WORK INSTRUCTION: Beneath this task is a listing. State how many of its lines include the string "global", giving nothing but the number.

*** RECORDS FOR THIS TASK ***

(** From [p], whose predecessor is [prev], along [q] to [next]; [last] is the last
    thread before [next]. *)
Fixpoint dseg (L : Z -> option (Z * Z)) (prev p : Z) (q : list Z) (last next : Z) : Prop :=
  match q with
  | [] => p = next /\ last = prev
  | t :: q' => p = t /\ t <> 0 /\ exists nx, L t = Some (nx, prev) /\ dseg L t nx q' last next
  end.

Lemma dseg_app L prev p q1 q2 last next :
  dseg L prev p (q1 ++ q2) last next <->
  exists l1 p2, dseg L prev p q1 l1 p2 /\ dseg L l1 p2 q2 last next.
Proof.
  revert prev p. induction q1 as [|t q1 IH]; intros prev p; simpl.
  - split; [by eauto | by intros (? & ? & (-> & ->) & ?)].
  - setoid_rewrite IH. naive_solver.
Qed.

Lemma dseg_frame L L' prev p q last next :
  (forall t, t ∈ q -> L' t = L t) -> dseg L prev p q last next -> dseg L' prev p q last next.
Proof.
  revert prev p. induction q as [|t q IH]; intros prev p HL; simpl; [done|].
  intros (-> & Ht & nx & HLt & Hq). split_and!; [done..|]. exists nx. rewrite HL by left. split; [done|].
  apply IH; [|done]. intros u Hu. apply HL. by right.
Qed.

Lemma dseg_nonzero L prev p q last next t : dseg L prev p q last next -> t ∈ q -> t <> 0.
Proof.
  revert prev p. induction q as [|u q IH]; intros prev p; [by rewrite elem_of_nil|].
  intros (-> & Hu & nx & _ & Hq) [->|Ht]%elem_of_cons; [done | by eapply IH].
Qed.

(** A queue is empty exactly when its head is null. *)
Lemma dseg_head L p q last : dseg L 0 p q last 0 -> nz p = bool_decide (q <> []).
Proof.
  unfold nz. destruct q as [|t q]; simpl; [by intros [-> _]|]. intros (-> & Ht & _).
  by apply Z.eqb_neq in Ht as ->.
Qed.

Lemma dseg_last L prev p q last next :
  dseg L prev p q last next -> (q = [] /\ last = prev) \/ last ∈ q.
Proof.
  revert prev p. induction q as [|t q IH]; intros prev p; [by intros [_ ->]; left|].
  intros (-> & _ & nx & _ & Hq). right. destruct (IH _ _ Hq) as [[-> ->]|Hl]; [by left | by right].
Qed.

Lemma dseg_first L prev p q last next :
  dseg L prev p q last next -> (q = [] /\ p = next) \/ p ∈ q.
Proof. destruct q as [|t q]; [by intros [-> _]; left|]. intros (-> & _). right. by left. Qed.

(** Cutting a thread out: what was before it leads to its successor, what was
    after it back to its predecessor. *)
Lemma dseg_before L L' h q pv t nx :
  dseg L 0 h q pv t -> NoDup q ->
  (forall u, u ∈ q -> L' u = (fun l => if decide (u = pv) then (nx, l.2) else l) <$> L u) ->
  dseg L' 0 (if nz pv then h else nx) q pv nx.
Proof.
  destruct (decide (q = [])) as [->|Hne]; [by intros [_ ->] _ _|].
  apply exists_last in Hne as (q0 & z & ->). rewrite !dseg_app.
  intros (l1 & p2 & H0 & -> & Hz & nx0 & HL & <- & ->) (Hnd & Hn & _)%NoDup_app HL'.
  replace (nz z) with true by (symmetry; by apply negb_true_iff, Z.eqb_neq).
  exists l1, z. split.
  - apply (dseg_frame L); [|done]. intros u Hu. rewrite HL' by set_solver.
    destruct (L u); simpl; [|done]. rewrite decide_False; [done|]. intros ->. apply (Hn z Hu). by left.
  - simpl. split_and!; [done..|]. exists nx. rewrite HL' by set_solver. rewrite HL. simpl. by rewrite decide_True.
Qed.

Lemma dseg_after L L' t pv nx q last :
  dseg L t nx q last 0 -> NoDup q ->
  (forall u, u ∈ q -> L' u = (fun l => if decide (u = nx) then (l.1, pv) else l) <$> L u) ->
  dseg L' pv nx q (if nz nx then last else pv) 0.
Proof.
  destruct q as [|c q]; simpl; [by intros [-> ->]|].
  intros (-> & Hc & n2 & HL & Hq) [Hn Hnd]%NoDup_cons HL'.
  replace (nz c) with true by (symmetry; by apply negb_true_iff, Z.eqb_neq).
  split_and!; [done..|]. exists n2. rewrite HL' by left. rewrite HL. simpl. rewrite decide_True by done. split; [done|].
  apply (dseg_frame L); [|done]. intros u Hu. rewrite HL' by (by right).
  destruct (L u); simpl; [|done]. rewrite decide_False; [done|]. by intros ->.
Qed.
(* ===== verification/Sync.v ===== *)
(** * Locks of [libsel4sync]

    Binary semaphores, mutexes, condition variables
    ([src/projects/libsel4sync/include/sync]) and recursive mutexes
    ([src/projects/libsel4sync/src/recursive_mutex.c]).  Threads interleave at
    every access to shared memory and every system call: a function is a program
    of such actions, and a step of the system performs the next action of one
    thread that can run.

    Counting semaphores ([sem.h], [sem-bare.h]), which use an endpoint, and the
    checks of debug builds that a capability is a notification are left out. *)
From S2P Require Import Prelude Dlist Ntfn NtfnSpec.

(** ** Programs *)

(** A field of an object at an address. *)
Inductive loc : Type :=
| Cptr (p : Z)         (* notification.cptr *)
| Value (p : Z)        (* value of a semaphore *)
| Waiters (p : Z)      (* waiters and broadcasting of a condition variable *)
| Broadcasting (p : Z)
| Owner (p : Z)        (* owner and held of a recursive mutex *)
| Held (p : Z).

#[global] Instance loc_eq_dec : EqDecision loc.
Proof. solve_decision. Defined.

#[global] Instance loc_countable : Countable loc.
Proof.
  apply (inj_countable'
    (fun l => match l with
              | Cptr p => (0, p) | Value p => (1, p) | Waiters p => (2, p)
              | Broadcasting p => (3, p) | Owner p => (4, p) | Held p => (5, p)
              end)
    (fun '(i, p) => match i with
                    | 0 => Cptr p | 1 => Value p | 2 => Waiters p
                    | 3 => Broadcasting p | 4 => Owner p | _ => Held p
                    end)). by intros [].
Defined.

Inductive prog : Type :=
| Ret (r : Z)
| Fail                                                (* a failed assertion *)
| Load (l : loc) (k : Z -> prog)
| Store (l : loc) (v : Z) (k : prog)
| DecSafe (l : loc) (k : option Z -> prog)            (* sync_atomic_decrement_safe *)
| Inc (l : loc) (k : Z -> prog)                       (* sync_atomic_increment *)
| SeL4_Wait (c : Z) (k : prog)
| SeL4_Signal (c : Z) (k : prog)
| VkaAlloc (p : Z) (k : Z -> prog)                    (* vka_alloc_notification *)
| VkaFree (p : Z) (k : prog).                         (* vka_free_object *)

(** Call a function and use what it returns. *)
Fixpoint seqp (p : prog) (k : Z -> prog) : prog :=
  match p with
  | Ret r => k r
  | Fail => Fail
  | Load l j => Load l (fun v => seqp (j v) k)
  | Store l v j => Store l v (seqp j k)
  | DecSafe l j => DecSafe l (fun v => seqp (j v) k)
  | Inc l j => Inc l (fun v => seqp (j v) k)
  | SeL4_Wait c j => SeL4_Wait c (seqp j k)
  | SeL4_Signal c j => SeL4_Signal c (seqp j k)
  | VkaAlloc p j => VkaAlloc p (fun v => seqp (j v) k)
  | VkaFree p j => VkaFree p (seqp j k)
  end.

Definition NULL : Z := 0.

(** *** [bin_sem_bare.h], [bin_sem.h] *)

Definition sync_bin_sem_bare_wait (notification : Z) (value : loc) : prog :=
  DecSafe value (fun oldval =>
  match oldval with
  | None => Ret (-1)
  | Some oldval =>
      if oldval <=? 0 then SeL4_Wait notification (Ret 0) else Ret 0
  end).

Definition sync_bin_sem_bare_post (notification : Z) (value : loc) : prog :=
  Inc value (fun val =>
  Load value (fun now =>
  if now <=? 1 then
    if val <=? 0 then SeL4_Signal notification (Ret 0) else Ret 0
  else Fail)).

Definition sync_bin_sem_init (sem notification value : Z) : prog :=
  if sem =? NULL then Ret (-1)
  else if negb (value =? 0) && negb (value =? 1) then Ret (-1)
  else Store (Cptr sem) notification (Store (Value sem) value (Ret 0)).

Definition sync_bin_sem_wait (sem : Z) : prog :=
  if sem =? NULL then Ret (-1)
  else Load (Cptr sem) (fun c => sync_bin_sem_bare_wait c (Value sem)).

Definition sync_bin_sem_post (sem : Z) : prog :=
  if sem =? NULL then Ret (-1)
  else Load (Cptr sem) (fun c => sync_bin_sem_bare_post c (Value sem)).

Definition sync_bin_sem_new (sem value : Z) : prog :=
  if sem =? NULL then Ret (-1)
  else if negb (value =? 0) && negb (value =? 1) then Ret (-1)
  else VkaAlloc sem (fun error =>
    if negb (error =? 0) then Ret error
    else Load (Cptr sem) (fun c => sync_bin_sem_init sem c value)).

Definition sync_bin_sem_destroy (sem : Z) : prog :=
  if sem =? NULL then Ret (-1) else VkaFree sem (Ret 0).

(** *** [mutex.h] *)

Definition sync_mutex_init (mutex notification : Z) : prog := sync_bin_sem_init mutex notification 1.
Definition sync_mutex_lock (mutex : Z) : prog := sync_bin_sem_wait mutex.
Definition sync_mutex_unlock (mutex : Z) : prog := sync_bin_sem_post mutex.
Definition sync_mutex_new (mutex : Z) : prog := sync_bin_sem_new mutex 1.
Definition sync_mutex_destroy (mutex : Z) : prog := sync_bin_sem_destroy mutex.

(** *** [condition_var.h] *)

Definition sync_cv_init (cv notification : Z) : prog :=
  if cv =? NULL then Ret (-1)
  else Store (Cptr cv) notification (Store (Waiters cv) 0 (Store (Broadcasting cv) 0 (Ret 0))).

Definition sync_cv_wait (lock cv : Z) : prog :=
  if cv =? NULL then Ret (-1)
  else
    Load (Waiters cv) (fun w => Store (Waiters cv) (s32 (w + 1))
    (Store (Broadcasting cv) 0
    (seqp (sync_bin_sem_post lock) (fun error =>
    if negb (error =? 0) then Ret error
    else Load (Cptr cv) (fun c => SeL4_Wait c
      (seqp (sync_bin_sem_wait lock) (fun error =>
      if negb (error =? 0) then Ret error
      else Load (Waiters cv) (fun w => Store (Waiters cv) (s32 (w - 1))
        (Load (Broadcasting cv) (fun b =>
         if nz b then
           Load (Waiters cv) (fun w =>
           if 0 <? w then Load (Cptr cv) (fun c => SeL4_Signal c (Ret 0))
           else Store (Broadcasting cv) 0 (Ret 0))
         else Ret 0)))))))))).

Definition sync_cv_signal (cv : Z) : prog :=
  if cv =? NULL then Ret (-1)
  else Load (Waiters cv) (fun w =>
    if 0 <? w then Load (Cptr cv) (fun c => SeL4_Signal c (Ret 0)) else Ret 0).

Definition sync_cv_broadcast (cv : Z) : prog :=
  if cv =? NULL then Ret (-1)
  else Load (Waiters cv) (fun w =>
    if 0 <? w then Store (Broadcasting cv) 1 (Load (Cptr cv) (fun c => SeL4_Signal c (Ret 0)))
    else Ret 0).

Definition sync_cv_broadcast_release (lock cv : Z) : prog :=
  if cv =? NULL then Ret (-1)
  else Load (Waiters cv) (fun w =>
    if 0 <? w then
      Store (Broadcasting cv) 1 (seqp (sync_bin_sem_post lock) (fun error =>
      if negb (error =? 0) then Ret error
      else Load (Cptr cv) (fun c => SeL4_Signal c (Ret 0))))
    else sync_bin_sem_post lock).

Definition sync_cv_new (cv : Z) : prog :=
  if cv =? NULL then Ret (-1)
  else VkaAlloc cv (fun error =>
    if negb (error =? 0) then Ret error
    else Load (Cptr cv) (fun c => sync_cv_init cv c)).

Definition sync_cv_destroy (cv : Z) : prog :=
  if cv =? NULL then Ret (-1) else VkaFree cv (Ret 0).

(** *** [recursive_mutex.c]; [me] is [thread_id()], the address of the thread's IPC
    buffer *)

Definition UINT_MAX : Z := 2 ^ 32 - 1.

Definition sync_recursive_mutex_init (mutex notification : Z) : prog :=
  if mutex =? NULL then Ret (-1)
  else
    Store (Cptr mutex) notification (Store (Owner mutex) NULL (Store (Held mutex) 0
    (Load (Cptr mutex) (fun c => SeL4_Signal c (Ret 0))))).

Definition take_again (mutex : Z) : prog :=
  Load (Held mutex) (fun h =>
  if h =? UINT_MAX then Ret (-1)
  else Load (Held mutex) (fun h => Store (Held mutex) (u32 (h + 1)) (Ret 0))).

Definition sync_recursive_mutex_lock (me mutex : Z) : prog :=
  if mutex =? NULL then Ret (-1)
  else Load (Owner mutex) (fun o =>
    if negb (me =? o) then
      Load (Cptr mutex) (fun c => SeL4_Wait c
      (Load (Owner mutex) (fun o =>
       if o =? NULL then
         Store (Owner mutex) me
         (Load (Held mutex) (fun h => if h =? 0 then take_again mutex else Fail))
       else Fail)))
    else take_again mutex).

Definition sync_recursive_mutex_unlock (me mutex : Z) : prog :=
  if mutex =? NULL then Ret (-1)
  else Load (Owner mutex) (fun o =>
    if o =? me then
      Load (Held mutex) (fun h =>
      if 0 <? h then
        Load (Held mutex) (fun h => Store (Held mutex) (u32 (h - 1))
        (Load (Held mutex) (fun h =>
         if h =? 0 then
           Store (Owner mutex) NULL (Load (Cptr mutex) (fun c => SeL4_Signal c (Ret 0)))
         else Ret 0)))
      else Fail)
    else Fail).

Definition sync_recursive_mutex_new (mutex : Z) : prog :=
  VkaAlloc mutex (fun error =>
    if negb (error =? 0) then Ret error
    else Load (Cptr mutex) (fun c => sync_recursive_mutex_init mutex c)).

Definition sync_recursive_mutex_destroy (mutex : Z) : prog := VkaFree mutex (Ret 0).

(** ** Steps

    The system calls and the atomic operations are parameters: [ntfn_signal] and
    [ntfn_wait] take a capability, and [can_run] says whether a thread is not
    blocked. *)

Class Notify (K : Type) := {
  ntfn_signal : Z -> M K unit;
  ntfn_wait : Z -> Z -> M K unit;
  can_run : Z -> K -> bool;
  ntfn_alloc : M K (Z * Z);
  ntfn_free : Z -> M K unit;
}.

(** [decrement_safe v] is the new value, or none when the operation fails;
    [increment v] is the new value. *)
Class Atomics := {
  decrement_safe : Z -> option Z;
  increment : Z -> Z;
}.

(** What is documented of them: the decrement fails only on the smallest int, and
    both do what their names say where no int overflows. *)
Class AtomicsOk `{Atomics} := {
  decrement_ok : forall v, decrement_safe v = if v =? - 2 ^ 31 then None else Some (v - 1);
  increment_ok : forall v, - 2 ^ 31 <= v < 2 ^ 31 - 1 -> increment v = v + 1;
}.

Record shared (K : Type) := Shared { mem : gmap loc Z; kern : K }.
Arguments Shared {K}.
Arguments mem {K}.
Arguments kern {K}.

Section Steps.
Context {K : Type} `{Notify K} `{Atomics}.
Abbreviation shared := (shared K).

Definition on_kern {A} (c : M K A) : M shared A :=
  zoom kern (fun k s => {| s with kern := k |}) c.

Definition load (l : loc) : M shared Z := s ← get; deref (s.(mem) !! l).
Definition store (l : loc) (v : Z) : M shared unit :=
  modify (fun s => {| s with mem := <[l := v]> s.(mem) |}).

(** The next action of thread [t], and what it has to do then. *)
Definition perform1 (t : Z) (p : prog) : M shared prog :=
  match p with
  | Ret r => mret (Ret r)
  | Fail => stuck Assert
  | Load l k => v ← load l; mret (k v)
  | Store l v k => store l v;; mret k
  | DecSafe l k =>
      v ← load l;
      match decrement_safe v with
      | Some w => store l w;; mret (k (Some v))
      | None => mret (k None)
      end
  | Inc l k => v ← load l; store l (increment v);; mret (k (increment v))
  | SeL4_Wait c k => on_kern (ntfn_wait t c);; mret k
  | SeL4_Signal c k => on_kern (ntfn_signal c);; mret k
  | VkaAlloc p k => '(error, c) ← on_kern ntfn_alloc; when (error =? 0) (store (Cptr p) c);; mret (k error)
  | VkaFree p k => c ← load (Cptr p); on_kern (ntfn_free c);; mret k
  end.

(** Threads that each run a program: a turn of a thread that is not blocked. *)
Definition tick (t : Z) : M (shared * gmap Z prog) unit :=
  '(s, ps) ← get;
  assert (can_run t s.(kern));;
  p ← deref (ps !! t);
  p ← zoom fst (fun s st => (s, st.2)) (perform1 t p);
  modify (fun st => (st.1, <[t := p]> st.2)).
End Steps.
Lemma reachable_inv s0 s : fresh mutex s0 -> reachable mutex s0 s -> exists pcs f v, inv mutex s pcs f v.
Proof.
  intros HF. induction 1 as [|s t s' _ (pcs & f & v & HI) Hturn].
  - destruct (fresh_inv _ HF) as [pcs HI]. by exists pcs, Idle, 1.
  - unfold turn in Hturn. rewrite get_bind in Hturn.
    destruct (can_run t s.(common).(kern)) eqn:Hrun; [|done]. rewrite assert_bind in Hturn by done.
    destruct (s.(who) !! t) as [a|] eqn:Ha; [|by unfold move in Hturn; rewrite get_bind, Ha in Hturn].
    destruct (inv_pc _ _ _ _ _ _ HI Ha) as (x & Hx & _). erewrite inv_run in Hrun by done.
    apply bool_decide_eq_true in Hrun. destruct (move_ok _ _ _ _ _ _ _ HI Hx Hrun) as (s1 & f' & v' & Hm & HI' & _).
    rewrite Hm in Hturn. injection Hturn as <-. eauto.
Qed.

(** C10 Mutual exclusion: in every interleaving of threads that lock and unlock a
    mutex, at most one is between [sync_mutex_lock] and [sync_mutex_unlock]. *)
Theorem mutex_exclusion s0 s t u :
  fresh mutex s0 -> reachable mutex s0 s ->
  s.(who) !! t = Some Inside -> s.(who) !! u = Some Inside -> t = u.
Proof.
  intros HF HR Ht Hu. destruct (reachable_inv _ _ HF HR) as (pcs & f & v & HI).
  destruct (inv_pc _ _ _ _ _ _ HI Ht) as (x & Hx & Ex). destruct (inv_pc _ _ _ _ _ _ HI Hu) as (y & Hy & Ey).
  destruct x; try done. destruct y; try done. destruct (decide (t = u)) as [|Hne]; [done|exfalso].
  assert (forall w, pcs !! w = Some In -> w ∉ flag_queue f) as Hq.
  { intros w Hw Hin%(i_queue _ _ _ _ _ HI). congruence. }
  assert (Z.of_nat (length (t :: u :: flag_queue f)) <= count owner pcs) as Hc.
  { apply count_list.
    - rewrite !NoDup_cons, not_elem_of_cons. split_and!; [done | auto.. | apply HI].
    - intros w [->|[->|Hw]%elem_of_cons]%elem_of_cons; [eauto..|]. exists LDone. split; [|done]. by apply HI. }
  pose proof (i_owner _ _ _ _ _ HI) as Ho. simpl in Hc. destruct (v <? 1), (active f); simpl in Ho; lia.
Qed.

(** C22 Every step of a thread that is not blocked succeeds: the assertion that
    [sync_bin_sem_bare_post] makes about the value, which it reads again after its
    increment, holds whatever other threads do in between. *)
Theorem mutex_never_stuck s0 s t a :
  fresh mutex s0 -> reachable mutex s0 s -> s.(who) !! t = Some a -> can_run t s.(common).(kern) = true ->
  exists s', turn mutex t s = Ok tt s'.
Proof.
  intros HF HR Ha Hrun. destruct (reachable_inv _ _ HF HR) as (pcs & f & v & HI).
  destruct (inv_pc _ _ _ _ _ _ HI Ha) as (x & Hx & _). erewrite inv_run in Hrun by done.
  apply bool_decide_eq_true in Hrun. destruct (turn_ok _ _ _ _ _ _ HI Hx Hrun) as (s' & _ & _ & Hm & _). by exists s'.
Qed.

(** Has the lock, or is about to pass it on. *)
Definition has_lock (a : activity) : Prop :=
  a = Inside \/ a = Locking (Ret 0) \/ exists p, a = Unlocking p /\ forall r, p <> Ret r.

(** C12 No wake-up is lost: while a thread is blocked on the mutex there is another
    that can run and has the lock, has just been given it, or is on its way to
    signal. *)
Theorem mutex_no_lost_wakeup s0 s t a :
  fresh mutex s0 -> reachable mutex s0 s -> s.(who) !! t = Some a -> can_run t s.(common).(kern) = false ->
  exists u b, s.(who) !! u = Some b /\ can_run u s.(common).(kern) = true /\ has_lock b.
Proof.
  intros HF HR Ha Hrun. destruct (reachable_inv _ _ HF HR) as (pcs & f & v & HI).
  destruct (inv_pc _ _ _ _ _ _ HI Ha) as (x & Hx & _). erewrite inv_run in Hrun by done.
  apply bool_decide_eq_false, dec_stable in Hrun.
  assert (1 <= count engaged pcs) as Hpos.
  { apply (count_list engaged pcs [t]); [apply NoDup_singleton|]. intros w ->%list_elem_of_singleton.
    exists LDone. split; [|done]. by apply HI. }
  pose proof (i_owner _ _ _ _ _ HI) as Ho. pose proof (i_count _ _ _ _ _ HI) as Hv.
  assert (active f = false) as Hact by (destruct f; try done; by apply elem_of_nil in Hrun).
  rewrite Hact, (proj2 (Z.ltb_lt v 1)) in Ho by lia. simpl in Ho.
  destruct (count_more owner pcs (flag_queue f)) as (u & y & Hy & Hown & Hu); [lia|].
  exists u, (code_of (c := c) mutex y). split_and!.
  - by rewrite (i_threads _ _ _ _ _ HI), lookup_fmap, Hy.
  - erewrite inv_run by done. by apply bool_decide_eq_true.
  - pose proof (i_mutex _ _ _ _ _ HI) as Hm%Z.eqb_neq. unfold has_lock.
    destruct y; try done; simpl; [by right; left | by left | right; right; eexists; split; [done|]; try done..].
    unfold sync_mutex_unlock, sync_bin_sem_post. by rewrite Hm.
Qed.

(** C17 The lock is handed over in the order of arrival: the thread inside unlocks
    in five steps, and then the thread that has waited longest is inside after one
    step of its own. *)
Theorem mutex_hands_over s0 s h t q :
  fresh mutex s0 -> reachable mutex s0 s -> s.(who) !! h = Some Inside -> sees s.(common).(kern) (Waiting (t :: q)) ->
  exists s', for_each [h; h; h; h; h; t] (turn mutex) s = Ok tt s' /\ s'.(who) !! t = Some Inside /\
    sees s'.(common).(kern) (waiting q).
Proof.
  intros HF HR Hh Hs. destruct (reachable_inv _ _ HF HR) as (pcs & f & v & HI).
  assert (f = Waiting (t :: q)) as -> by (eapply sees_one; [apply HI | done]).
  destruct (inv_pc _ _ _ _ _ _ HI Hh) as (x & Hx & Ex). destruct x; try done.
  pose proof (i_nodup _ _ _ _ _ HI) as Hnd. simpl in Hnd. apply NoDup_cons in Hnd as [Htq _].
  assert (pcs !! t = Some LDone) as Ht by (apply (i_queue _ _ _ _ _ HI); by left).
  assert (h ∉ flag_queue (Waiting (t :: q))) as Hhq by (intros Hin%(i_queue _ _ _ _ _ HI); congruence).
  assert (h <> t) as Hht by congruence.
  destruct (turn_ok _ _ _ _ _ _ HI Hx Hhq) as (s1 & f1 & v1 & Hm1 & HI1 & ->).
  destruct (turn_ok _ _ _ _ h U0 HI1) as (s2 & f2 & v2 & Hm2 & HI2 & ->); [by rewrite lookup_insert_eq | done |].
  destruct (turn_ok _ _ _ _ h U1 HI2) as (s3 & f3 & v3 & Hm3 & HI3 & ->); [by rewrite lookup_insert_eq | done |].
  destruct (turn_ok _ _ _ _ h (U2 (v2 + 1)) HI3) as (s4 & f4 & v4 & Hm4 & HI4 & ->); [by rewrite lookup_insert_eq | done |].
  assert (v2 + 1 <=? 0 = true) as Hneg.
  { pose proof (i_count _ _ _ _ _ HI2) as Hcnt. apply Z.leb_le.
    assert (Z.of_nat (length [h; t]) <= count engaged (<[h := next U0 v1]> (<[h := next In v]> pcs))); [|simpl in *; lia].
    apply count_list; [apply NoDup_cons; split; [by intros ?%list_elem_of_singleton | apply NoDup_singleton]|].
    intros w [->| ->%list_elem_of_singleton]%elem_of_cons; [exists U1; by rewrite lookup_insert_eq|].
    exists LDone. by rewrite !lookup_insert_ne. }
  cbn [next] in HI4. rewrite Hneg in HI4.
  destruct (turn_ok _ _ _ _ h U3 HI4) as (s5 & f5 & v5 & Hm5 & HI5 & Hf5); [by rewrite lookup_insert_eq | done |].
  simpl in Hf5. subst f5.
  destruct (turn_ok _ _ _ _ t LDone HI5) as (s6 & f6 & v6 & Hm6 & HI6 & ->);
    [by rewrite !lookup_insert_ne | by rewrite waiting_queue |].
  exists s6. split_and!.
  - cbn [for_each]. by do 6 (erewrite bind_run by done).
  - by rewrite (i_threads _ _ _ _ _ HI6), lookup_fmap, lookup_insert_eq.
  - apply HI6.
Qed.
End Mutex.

*** End of RECORDS FOR THIS TASK ***

RESULT: 2